El espejo incómodo de la Argentina que no reacciona

En pocos meses, el oficialismo acumuló episodios que, en otras épocas, habrían sacudido el tablero: la intervención de la Agencia Nacional de Discapacidad (ANDIS) tras la filtración de audios y la denuncia penal por presuntos sobornos en compras de medicamentos, la licitación irregular de pañales en el PAMI con precios por encima de los de mercado, la venta de lugares en listas legislativas, o la presencia de candidatos con prontuarios vinculados al narcotráfico o incluso con causas más graves. Son hechos documentados, con derivaciones judiciales y administrativas concretas, que se suman a un ajuste feroz que multiplica la pobreza y el desempleo.

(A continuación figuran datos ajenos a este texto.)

(* ===== verification/Stats.v ===== *)
(** * Usage statistics (internal/stats)

    The dashboard's numbers: ingest counts from ClickHouse, refused requests
    and exporter counters from VictoriaMetrics, and the cost report.  A query
    to VictoriaMetrics, from the URL to the decoded answer, is the class
    [VictoriaMetrics]: its failures only ever cost numbers. *)
From Stdlib Require Import Ascii SpecFloat.
From S2P Require Import Prelude GoStrings GoText Store World PgCore PgMisc Binary64 TenantQuota GoTime Telemetry.

(** The labels and the value, when it is a string, of each result. *)
Class VictoriaMetrics := {
  vm_query : nat → string → Z → option (list (gmap string string * option string));
}.

Definition stats_ErrUpstreamUnavailable : error := ErrNew "upstream unavailable".

Definition Signals : list string := ["logs"; "traces"; "metrics"].

Record TopCustomer := { tc_CustomerID : uuid; tc_Name : string; tc_Items : Z }.
Record Overview := {
  ov_ActiveCustomers : Z;
  ov_Totals : gmap string Z;
  ov_RefusedRequests : Z;
  ov_TopCustomers : list TopCustomer;
}.

Definition topCustomersLimit : nat := 5.

(** ** Numbers of VictoriaMetrics *)

(** [strconv.ParseFloat]: also the names it accepts (hexadecimal literals
    are left out). *)
Definition parse_float (s : string) : option spec_float :=
  let '(neg, u) := sign_of s in
  let u := fold_ascii u in
  if bool_decide (u = "nan") then (if bool_decide (fold_ascii s = "nan") then Some S754_nan else None)
  else if bool_decide (u ∈ ["inf"; "infinity"]) then Some (S754_infinity neg)
  else ParseFloat s.

(** [math.Round]: halves away from zero. *)
Definition sf_round (x : spec_float) : spec_float :=
  match x with
  | S754_finite s m e =>
    if (0 <=? e)%Z then x
    else
      let q := ((Zpos m + 2 ^ (- e - 1)) / 2 ^ (- e))%Z in
      if (q =? 0)%Z then S754_zero s else of_Z (if s then - q else q)%Z
  | _ => x
  end.

Definition round_int (x : spec_float) : Z := trunc (sf_round x).

Example round_examples :
  round_int <$> parse_float "2.5" = Some 3%Z ∧ round_int <$> parse_float "-0.5" = Some (-1)%Z
  ∧ round_int <$> parse_float "0.4999999999999999" = Some 0%Z
  ∧ round_int <$> parse_float "+Inf" = Some MinInt64 ∧ parse_float "-nan" = None.
Proof. vm_compute. repeat split. Qed.

Section Stats.
Context {ENV : Env} {CH : ClickHouse} {VM : VictoriaMetrics}.

Abbreviation T := (M tworld error).

Definition stats_upstream {A} (r : A + chfail) : T A :=
  match r with inl a => mret a | inr _ => mthrow (Wrap "clickhouse" stats_ErrUpstreamUnavailable) end.

(** The order a Go map is walked in is open as well. *)
Definition walk {A} (l : list A) : T (list A) := mgets (λ s, shuffle (w_tick (tw_w s)) l).

Definition in_minutes (from to : time) (r : CountRow) : bool :=
  (bind_time from <=? ic_Minute r)%Z && (ic_Minute r <? bind_time to)%Z.

(** GROUP BY a key with the UInt64 sum of a column. *)
Definition sum_by {K} `{EqDecision K} (key : CountRow → K) (val : CountRow → Z) (rows : list CountRow)
    : list (K * Z) :=
  (λ k, (k, wrapU64 (foldr Z.add 0%Z (val <$> filter (λ r, key r = k) rows))))
  <$> remove_dups (key <$> rows).

Definition int64 (z : Z) : Z := wrap64 z.

(** ** Overview *)

Definition overview_groups (from to : time) (c : ch) : list (string * string * Z) :=
  sum_by (λ r, (ic_TenantId r, ic_Signal r)) ic_Items
    (filter (λ r, in_minutes from to r = true) (ingest_counts_1m c)).

(** [m[t][s] += n]. *)
Definition add_signal (m : gmap string (gmap string Z)) (g : string * string * Z)
    : gmap string (gmap string Z) :=
  let '(t, s, n) := g in
  let old := default ∅ (m !! t) in
  <[t := <[s := wrap64 (default 0%Z (old !! s) + int64 n)]> old]> m.

Definition refs_by_client (refs : list CustomerRef) : gmap string CustomerRef :=
  foldl (λ m r, <[cr_ClientID r := r]> m) ∅ refs.

Definition in_allowed (allowed : option (gset uuid)) (id : uuid) : bool :=
  match allowed with Some a => bool_decide (id ∈ a) | None => true end.

Definition add_total (totals : gmap string Z) (x : string * Z) : gmap string Z :=
  <[x.1 := wrap64 (default 0%Z (totals !! x.1) + x.2)]> totals.
Definition add_items (items : Z) (x : string * Z) : Z := wrap64 (items + x.2).

(** The loop over the tenants; [order] is the order the inner maps are
    walked in. *)
Definition overview_step (order : list (string * Z) → list (string * Z))
    (byClientID : gmap string CustomerRef) (allowed : option (gset uuid))
    (acc : gmap string Z * list TopCustomer) (x : string * gmap string Z)
    : gmap string Z * list TopCustomer :=
  match byClientID !! x.1 with
  | None => acc
  | Some ref =>
    if negb (in_allowed allowed (cr_ID ref)) then acc
    else
      let l := order (map_to_list x.2) in
      (foldl add_total acc.1 l,
       acc.2 ++ [{| tc_CustomerID := cr_ID ref; tc_Name := cr_Name ref; tc_Items := foldl add_items 0%Z l |}])
  end.

(** More items first, then by name. *)
Definition by_amount {A} (amount : A → Z) (name : A → string) (x y : A) : Prop :=
  if bool_decide (amount x = amount y) then Is_true (String.leb (name x) (name y))
  else (amount y < amount x)%Z.
#[global] Instance by_amount_dec {A} amount name : RelDecision (@by_amount A amount name).
Proof. intros x y. unfold by_amount. destruct (bool_decide _); apply _. Defined.

(** [sort.Slice] is free among equals. *)
Definition go_sort {A} (R : relation A) `{!RelDecision R} (l : list A) : T (list A) :=
  l ← walk l; mret (merge_sort R l).

Definition refused_query (rangeSecs : Z) : string :=
  "sum(increase(otelfleet_auth_requests_total{outcome!=" +:+ String dquote ("ok" +:+ String dquote
  ("}[" +:+ Itoa rangeSecs +:+ "s]))")).

Definition vm_floats (rows : list (gmap string string * option string)) : list spec_float :=
  omap (λ r, v ← r.2; parse_float v) rows.

Definition refusedRequests (from to : time) : T Z :=
  let rangeSecs := whole_seconds (Sub to from) in
  if (rangeSecs <=? 0)%Z then mret 0%Z
  else
    n ← on_pg tick;
    mret match vm_query n (refused_query rangeSecs) (to / second)%Z with
         | None => 0%Z
         | Some rows => round_int (foldl nadd (of_Z 0) (vm_floats rows))
         end.

Definition GetOverview (from to : time) (allowed : option (gset uuid)) : T Overview :=
  r ← select (overview_groups from to);
  groups ← stats_upstream r;
  refs ← on_pg (wrapErr "list customer refs" ListCustomerRefs);
  tenants ← walk (map_to_list (foldl add_signal ∅ groups));
  tick_ ← mgets (λ s, w_tick (tw_w s));
  let '(totals, top) :=
    foldl (overview_step (shuffle tick_) (refs_by_client refs) allowed)
      (list_to_map ((λ s, (s, 0%Z)) <$> Signals), []) tenants in
  top ← go_sort (by_amount tc_Items tc_Name) top;
  '(active, refused) ← match allowed with
    | Some a => mret (Z.of_nat (size a), 0%Z)
    | None =>
      active ← on_pg (wrapErr "count active customers" CountActiveCustomers);
      refused ← refusedRequests from to;
      mret (active, refused)
    end;
  mret {| ov_ActiveCustomers := active; ov_Totals := totals; ov_RefusedRequests := refused;
          ov_TopCustomers := list.take topCustomersLimit top |}.

(** ** Throughput *)

Record Point := { pt_Ts : time; pt_Value : spec_float }.
Record Series := { sr_Signal : string; sr_Points : list Point }.

(** [toStartOfInterval(Minute, INTERVAL n SECOND)]. *)
Definition bucket_start (secs : Z) (t : time) : time := ((t / second / secs) * secs * second)%Z.

Definition throughput_groups (tenant : string) (signal : option string) (from to : time) (secs : Z)
    (c : ch) : list (string * time * Z) :=
  sum_by (λ r, (ic_Signal r, bucket_start secs (ic_Minute r))) ic_Items
    (filter (λ r, bool_decide (ic_TenantId r = tenant) && in_minutes from to r
                  && match signal with Some s => bool_decide (ic_Signal r = s) | None => true end = true)
       (ingest_counts_1m c)).

Definition by_signal_bucket (x y : string * time * Z) : Prop :=
  if bool_decide (x.1.1 = y.1.1) then (x.1.2 <= y.1.2)%Z else Is_true (String.leb x.1.1 y.1.1).
#[global] Instance by_signal_bucket_dec : RelDecision by_signal_bucket.
Proof. intros x y. unfold by_signal_bucket. destruct (bool_decide _); apply _. Defined.

Definition GetThroughput (customerID : uuid) (signal : option string) (from to step : time)
    : T (list Series) :=
  cust ← on_pg (GetCustomer customerID);
  let stepSecs := whole_seconds step in
  let stepSecs := if (stepSecs <? 1)%Z then 60%Z else stepSecs in
  let signals := match signal with Some s => [s] | None => Signals end in
  r ← select (throughput_groups (c_ClientID cust) signal from to stepSecs);
  groups ← stats_upstream r;
  let rows := merge_sort by_signal_bucket groups in
  let points sig :=
    omap (λ '(s, b, items), if bool_decide (s = sig)
                            then Some {| pt_Ts := b; pt_Value := ndiv (of_Z items) (of_Z stepSecs) |}
                            else None) rows in
  mret ((λ sig, {| sr_Signal := sig; sr_Points := points sig |}) <$> signals).

Definition ParseStep (unicode_print : N → bool) (raw : option string) : Z + error :=
  let invalid s := ErrNew ("invalid step " +:+ Quote unicode_print s) in
  match raw with
  | None => inl (60 * second)%Z
  | Some s =>
    if bool_decide (s = "") then inl (60 * second)%Z
    else match ParseDuration s with
         | Some d => if (d <? second)%Z || (24 * 3600 * second <? d)%Z
                     then inr (invalid s) else inl d
         | None => inr (invalid s)
         end
  end.

(** ** Cost *)

Record CostDay := { cd_Date : time; cd_Items : Z; cd_Bytes : Z }.
Record CustomerCost := {
  cc_CustomerID : uuid;
  cc_Name : string;
  cc_Items : Z;
  cc_Bytes : Z;
  cc_Days : list CostDay;
}.
#[global] Instance eta_CustomerCost : Eta CustomerCost :=
  λ r, Build_CustomerCost (cc_CustomerID r) (cc_Name r) (cc_Items r) (cc_Bytes r) (cc_Days r).

Definition day_of (t : time) : time := (t / (86400 * second) * (86400 * second))%Z.

(** Tenant, day, items, bytes; ordered by tenant and day. *)
Definition cost_rows (from to : time) (c : ch) : list (string * time * (Z * Z)) :=
  let rows := filter (λ r, in_minutes from to r = true) (ingest_counts_1m c) in
  let key r := (ic_TenantId r, day_of (ic_Minute r)) in
  (λ k, (k, (wrapU64 (foldr Z.add 0%Z (ic_Items <$> filter (λ r, key r = k) rows)),
             wrapU64 (foldr Z.add 0%Z (ic_Bytes <$> filter (λ r, key r = k) rows)))))
  <$> remove_dups (key <$> rows).

Definition by_tenant_day {A} (x y : string * time * A) : Prop :=
  if bool_decide (x.1.1 = y.1.1) then (x.1.2 <= y.1.2)%Z else Is_true (String.leb x.1.1 y.1.1).
#[global] Instance by_tenant_day_dec {A} : RelDecision (@by_tenant_day A).
Proof. intros x y. unfold by_tenant_day. destruct (bool_decide _); apply _. Defined.

(** [perTenant], with [tenantOrder] its keys in the order they appeared. *)
Fixpoint add_cost (acc : list (string * CustomerCost)) (row : string * time * (Z * Z))
    : list (string * CustomerCost) :=
  let '(t, day, (items, bytes)) := row in
  let put cc := cc <| cc_Items ::= λ n, wrap64 (n + int64 items) |>
                   <| cc_Bytes ::= λ n, wrap64 (n + int64 bytes) |>
                   <| cc_Days ::= λ l, l ++ [{| cd_Date := day; cd_Items := int64 items;
                                               cd_Bytes := int64 bytes |}] |> in
  match acc with
  | [] => [(t, put {| cc_CustomerID := 0%N; cc_Name := ""; cc_Items := 0; cc_Bytes := 0; cc_Days := [] |})]
  | (t', cc) :: acc' => if bool_decide (t' = t) then (t', put cc) :: acc' else (t', cc) :: add_cost acc' row
  end.

(** Costs of the tenants that are customers. *)
Definition name_costs (byClientID : gmap string CustomerRef) (per : list (string * CustomerCost))
    : list CustomerCost :=
  omap (λ '(t, cc), ref ← byClientID !! t;
                    Some (cc <| cc_CustomerID := cr_ID ref |> <| cc_Name := cr_Name ref |>)) per.

Definition GetCost (from to : time) : T (list CustomerCost) :=
  r ← select (cost_rows from to);
  rows ← stats_upstream r;
  let per := foldl add_cost [] (merge_sort by_tenant_day rows) in
  refs ← on_pg (wrapErr "list customer refs" ListCustomerRefs);
  go_sort (by_amount cc_Bytes cc_Name) (name_costs (refs_by_client refs) per).

(** ** Pipeline stages *)

Record PipelineStageQuery := {
  psq_ClientID : string;
  psq_Signals : list string;
  psq_ExporterRegex : string;
  psq_From : time;
  psq_To : time;
}.

Record ExporterStage := {
  es_Sent : Z;
  es_SendFailed : Z;
  es_EnqueueFailed : Z;
  es_QueueSize : spec_float;
  es_QueueCapacity : spec_float;
}.
#[global] Instance eta_ExporterStage : Eta ExporterStage :=
  λ r, Build_ExporterStage (es_Sent r) (es_SendFailed r) (es_EnqueueFailed r) (es_QueueSize r)
    (es_QueueCapacity r).
Definition no_stage : ExporterStage := {|
  es_Sent := 0; es_SendFailed := 0; es_EnqueueFailed := 0; es_QueueSize := of_Z 0;
  es_QueueCapacity := of_Z 0 |}.

Record PipelineFlow := {
  pf_Received : gmap string Z;
  pf_Exporters : gmap string ExporterStage;
  pf_ExporterNames : list string;
}.

Definition received_groups (q : PipelineStageQuery) (c : ch) : list (string * Z) :=
  sum_by ic_Signal ic_Items
    (filter (λ r, bool_decide (ic_TenantId r = psq_ClientID q)
                  && in_minutes (psq_From q) (psq_To q) r
                  && bool_decide (ic_Signal r ∈ psq_Signals q) = true) (ingest_counts_1m c)).

Definition vmSumBy (query label : string) (at_ : time) : T (option (gmap string spec_float)) :=
  n ← on_pg tick;
  mret (rows ← vm_query n query (at_ / second)%Z;
        Some (foldl (λ out r,
          let name := default "" (r.1 !! label) in
          if bool_decide (name = "") then out
          else match v ← r.2; parse_float v with Some v => <[name := v]> out | None => out end) ∅ rows)).

Section Stages.
Context (unicode_print : N → bool).

Definition increase_query (metric regex : string) (secs : Z) : string :=
  "sum by (exporter) (increase({__name__=~" +:+
  String dquote ("otelcol_exporter_" +:+ metric +:+ "_(spans|metric_points|log_records)" +:+
  String dquote (",exporter=~" +:+ Quote unicode_print regex +:+ "}[" +:+ Itoa secs +:+ "s]))")).
Definition gauge_query (metric regex : string) : string :=
  "max by (exporter) (otelcol_exporter_" +:+ metric +:+ "{exporter=~" +:+ Quote unicode_print regex +:+ "})".

Definition counters (regex : string) (secs : Z) : list (string * (spec_float → ExporterStage → ExporterStage)) :=
  [(increase_query "sent" regex secs, λ v st, st <| es_Sent := round_int v |>);
   (increase_query "send_failed" regex secs, λ v st, st <| es_SendFailed := round_int v |>);
   (increase_query "enqueue_failed" regex secs, λ v st, st <| es_EnqueueFailed := round_int v |>);
   (gauge_query "queue_size" regex, λ v st, st <| es_QueueSize := v |>);
   (gauge_query "queue_capacity" regex, λ v st, st <| es_QueueCapacity := v |>)].

Fixpoint run_counters (cs : list (string * (spec_float → ExporterStage → ExporterStage))) (at_ : time)
    (exporters : gmap string ExporterStage) : T (gmap string ExporterStage) :=
  match cs with
  | [] => mret exporters
  | (query, set) :: cs' =>
    values ← vmSumBy query "exporter" at_;
    run_counters cs' at_
      match values with
      | None => exporters
      | Some vs => map_fold (λ name v m, <[name := set v (default no_stage (m !! name))]> m) exporters vs
      end
  end.

Definition GetPipelineStages (q : PipelineStageQuery) : T PipelineFlow :=
  received ← (if bool_decide (psq_Signals q = []) then mret ∅
              else r ← select (received_groups q);
                   groups ← stats_upstream r;
                   mret (foldl (λ m '(s, n), <[s := int64 n]> m) ∅ groups));
  let rangeSecs := whole_seconds (Sub (psq_To q) (psq_From q)) in
  if (rangeSecs <=? 0)%Z
  then mret {| pf_Received := received; pf_Exporters := ∅; pf_ExporterNames := [] |}
  else
    exporters ← run_counters (counters (psq_ExporterRegex q) rangeSecs) (psq_To q) ∅;
    mret {| pf_Received := received; pf_Exporters := exporters;
            pf_ExporterNames := merge_sort (λ x y, Is_true (String.leb x y)) (map_to_list exporters).*1 |}.

End Stages.
End Stats.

Lo paradójico es que, lejos de generar una reacción masiva, estos episodios parecen resbalar en la superficie social. Incluso votantes del propio oficialismo los mencionan, pero los justifican como si fuesen un costo inevitable. Y, según marcan las encuestas, La Libertad Avanza se mantiene competitiva para las próximas elecciones, con chances ciertas de triunfar en distritos clave.

 

La pregunta entonces es inevitable: ¿por qué, pese a los escándalos y al ajuste, no aparece una indignación colectiva capaz de cambiar el rumbo? Una primera explicación remite a la economía. La baja acelerada de la inflación —el dato mensual por debajo del 2%— se instaló como el gran logro del gobierno. Una parte de la ciudadanía parece dispuesta a tolerar tropiezos éticos y costos sociales con tal de creer que ese trauma histórico empieza a quedar atrás. Ese relato de éxito, más emocional que técnico, termina eclipsando el deterioro del empleo y el ingreso.

 

Otro elemento es la fragmentación de la oposición. El votante que se siente descontento no encuentra una alternativa clara y cohesionada. Frente a la dispersión de voces, la bronca no se traduce en un canal político único. A esto se suma la fatiga democrática: años de decepciones alimentaron una suerte de tolerancia a la anomalía, en la que la corrupción del presente se relativiza porque la del pasado aún pesa más en la memoria colectiva.

El ecosistema mediático contribuye también a esta anestesia: los grandes medios transmiten versiones antagónicas de los mismos hechos, y cada burbuja informativa refuerza las creencias previas de su público. En ese mar de ruido, los datos duros pierden contundencia. Al mismo tiempo, las instituciones amortiguan los conflictos: la intervención del Congreso frente a algunos vetos presidenciales, o el avance de causas judiciales, generan la sensación de que “alguien controla”, lo que reduce la urgencia de la protesta sostenida.

Ahora bien, si queremos revertir esta pasividad, no alcanza con denunciar. Hace falta traducir cada irregularidad en consecuencias concretas sobre la vida cotidiana: qué significa un aumento de la desocupación en un barrio, cómo impacta un sobreprecio en pañales o medicamentos en los hospitales locales, por qué un ajuste en discapacidad golpea a familias enteras. Esos puentes son los que convierten la macro en algo tangible y movilizador.

El desafío mayor es volver a acercar la política a la sociedad. En lugar de resignarse a la distancia creciente, es tiempo de recuperar lo que alguna vez supimos hacer: abrir las puertas de las sedes barriales, volver a los clubes, a los comedores, a los centros comunitarios, y demostrar en el territorio que la política sirve para resolver problemas reales. Esa proximidad cotidiana no solo reconstruye confianza, también permite detectar temprano las injusticias y organizar la respuesta.

“Volver a lo básico, volver a la básica” no es un eslogan vacío, sino la mejor manera de transformar la indignación dispersa en organización concreta. Allí, en la esquina del barrio, es donde la ética pública puede empezar a reconstruirse. No porque se proclame en un discurso, sino porque la gente comprueba en su propia vida que otra forma de hacer política es posible.